Without confirming Burr/Feinstein wrote leaked draft, Sen. Wyden tells me it's concerning: https://t.co/IZlubRz4JLpic.twitter.com/gZp9RLrgHK
— Jenna McLaughlin (@JennaMC_Laugh) April 8, 2016
Google, Facebook, Snapchat, Amazon, Microsoft and Twitter all filed legal briefs in support of Apple's position in its court case with the FBI. Other tech companies, including LinkedIn and Reddit, offered a separate court filing in support of Apple, saying that an undermining of iPhone security "threatens the core principles of privacy, security, and transparency that underlie the fabric of the Internet."
Just as the two parties were scheduled to go to court late last month, a federal judge agreed to the FBI’s request to postpone the hearing, after prosecutors announced that an unnamed "non-governmental third party" had presented a potential way to crack Apple’s flagship product without the company’s help.

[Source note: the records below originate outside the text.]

(** * A verified model of the address book (main.py)

    The development embeds the domain classes of [main.py] ([Field], [Name],
    [Phone], [Birthday], [Record], [AddressBook]) together with the parts of
    the Python runtime they rely on ([str.isdigit], [datetime.strptime],
    [date.replace], [date + timedelta], [date.weekday], [date.strftime]),
    and proves properties of the resulting functions.

    Conventions.
    - A Python [str] is a list of Unicode code points.
    - A raised exception is a value of [exn]: the exception class together
      with a tag for the message text and its arguments.
    - Methods that mutate [self] are computations in a state-and-exception
      monad: the state they return is the one the object has at the moment
      the method returns or raises.
    - [date.today()] is an input of the model ([today]). *)

From Stdlib Require Import ZArith NArith List Bool Lia String Ascii.
Import ListNotations.

Open Scope Z_scope.

(* ================================================================== *)
(** * Python values: strings, exceptions, results *)

Module Py.

(** A Python string: the sequence of its code points. *)
Definition str := list N.

(** Code points of an ASCII literal. *)
Definition ascii_str (s : string) : str :=
  List.map N_of_ascii (list_ascii_of_string s).

Fixpoint str_eqb (a b : str) : bool :=
  match a, b with
  | [], [] => true
  | x :: a', y :: b' => N.eqb x y && str_eqb a' b'
  | _, _ => false
  end.

(** [len(s)] *)
Definition len (s : str) : Z := Z.of_nat (List.length s).

(** Message texts.  Each constructor stands for one message template of
    [main.py] or of the standard library, with the values formatted into
    it. *)
Inductive message : Type :=
| PhoneFormatMsg (value : str)
    (* f"Номер телефону має складатися з 10 цифр, отримано: '{value}'" *)
| PhoneNotFoundMsg (phone name : str)
    (* f"Телефон '{phone}' не знайдено в записі '{name}'" *)
| InvalidDateFormatMsg
    (* "Invalid date format. Use DD.MM.YYYY" *)
| TimeDataDoesNotMatchMsg (data : str)   (* _strptime: no regex match *)
| UnconvertedDataRemainsMsg (rest : str) (* _strptime: trailing text *)
| YearOutOfRangeMsg (year : Z)           (* date(...): year not in 1..9999 *)
| MonthOutOfRangeMsg (month : Z)         (* date(...): month not in 1..12 *)
| DayOutOfRangeMsg (day : Z)             (* date(...): day not in month *)
| DateValueOutOfRangeMsg                 (* date + timedelta overflow *)
| InvalidLiteralMsg (text : str)         (* int(text) *)
| NotInListMsg                           (* list.index, list.remove *)
| IndexOutOfRangeMsg.                    (* lst[i] = x *)

(** Exception classes that the modelled code can raise. *)
Inductive exn : Type :=
| ValueError (m : message)
| OverflowError (m : message)
| IndexError (m : message).

(** Outcome of an expression: a value, or a raised exception. *)
Inductive result (A : Type) : Type :=
| Ok (a : A)
| Raise (e : exn).
Arguments Ok {A} a.
Arguments Raise {A} e.

Definition bind {A B} (x : result A) (f : A -> result B) : result B :=
  match x with
  | Ok a => f a
  | Raise e => Raise e
  end.

(** [try: x  except ValueError: raise ValueError(m)] *)
Definition except_ValueError {A} (x : result A) (m : message) : result A :=
  match x with
  | Raise (ValueError _) => Raise (ValueError m)
  | _ => x
  end.

Definition is_Ok {A} (x : result A) : bool :=
  match x with Ok _ => true | Raise _ => false end.

(** ** Computations on a mutable object of type [S] *)

Definition M (S A : Type) : Type := S -> result A * S.

Definition ret {S A} (a : A) : M S A := fun s => (Ok a, s).

Definition mbind {S A B} (m : M S A) (f : A -> M S B) : M S B :=
  fun s => match m s with
           | (Ok a, s') => f a s'
           | (Raise e, s') => (Raise e, s')
           end.

(** Evaluate an expression that does not touch the object. *)
Definition lift {S A} (x : result A) : M S A := fun s => (x, s).

Definition get {S} : M S S := fun s => (Ok s, s).
Definition put {S} (s : S) : M S unit := fun _ => (Ok tt, s).
Definition raise {S A} (e : exn) : M S A := fun s => (Raise e, s).

End Py.
Import Py.

Declare Scope py_scope.
Delimit Scope py_scope with py.
Notation "x <- m ;; k" := (mbind m (fun x => k))
  (at level 61, m at next level, right associativity) : py_scope.
Notation "m ;;; k" := (mbind m (fun _ => k))
  (at level 61, right associativity) : py_scope.
Notation "'let?' x := m 'in' k" := (bind m (fun x => k))
  (at level 61, x name, m at next level, right associativity) : py_scope.
Open Scope py_scope.

(* ================================================================== *)
(** * Unicode character classes used by [str.isdigit], [\d] and [int] *)

Module Unicode.

Definition in_range (lo hi c : N) : bool := N.leb lo c && N.leb c hi.

Definition in_ranges (rs : list (N * N)) (c : N) : bool :=
  existsb (fun r => in_range (fst r) (snd r) c) rs.

(** Code points of general category Nd (Unicode 14.0, the database of
    CPython 3.11).  Every range is a union of blocks of ten consecutive
    digits 0..9 starting at its lower end. *)
Definition decimal_ranges : list (N * N) := [
    (48, 57); (1632, 1641); (1776, 1785); (1984, 1993); (2406, 2415);
    (2534, 2543); (2662, 2671); (2790, 2799); (2918, 2927); (3046, 3055);
    (3174, 3183); (3302, 3311); (3430, 3439); (3558, 3567); (3664, 3673);
    (3792, 3801); (3872, 3881); (4160, 4169); (4240, 4249); (6112, 6121);
    (6160, 6169); (6470, 6479); (6608, 6617); (6784, 6793); (6800, 6809);
    (6992, 7001); (7088, 7097); (7232, 7241); (7248, 7257); (42528, 42537);
    (43216, 43225); (43264, 43273); (43472, 43481); (43504, 43513);
    (43600, 43609); (44016, 44025); (65296, 65305); (66720, 66729);
    (68912, 68921); (69734, 69743); (69872, 69881); (69942, 69951);
    (70096, 70105); (70384, 70393); (70736, 70745); (70864, 70873);
    (71248, 71257); (71360, 71369); (71472, 71481); (71904, 71913);
    (72016, 72025); (72784, 72793); (73040, 73049); (73120, 73129);
    (92768, 92777); (92864, 92873); (93008, 93017); (120782, 120831);
    (123200, 123209); (123632, 123641); (125264, 125273); (130032, 130041)
  ]%N.

(** Code points whose Numeric_Type is Digit or Decimal: the characters for
    which [str.isdigit] holds (Unicode 14.0). *)
Definition digit_ranges : list (N * N) := [
    (48, 57); (178, 179); (185, 185); (1632, 1641); (1776, 1785);
    (1984, 1993); (2406, 2415); (2534, 2543); (2662, 2671); (2790, 2799);
    (2918, 2927); (3046, 3055); (3174, 3183); (3302, 3311); (3430, 3439);
    (3558, 3567); (3664, 3673); (3792, 3801); (3872, 3881); (4160, 4169);
    (4240, 4249); (4969, 4977); (6112, 6121); (6160, 6169); (6470, 6479);
    (6608, 6618); (6784, 6793); (6800, 6809); (6992, 7001); (7088, 7097);
    (7232, 7241); (7248, 7257); (8304, 8304); (8308, 8313); (8320, 8329);
    (9312, 9320); (9332, 9340); (9352, 9360); (9450, 9450); (9461, 9469);
    (9471, 9471); (10102, 10110); (10112, 10120); (10122, 10130);
    (42528, 42537); (43216, 43225); (43264, 43273); (43472, 43481);
    (43504, 43513); (43600, 43609); (44016, 44025); (65296, 65305);
    (66720, 66729); (68160, 68163); (68912, 68921); (69216, 69224);
    (69714, 69722); (69734, 69743); (69872, 69881); (69942, 69951);
    (70096, 70105); (70384, 70393); (70736, 70745); (70864, 70873);
    (71248, 71257); (71360, 71369); (71472, 71481); (71904, 71913);
    (72016, 72025); (72784, 72793); (73040, 73049); (73120, 73129);
    (92768, 92777); (92864, 92873); (93008, 93017); (120782, 120831);
    (123200, 123209); (123632, 123641); (125264, 125273); (127232, 127242);
    (130032, 130041)
  ]%N.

That third party is reportedly Cellebrite, an Israeli mobile forensic software company.
On Wednesday, FBI Director James Comey revealed the agency’s methods for cracking Apple encryption to Feinstein and Burr.
“I don’t believe the government has any obligation to Apple,” Feinstein told the National Journal. “No company or individual is above the law, and I’m dismayed that anyone would refuse to help the government in a major terrorism investigation.”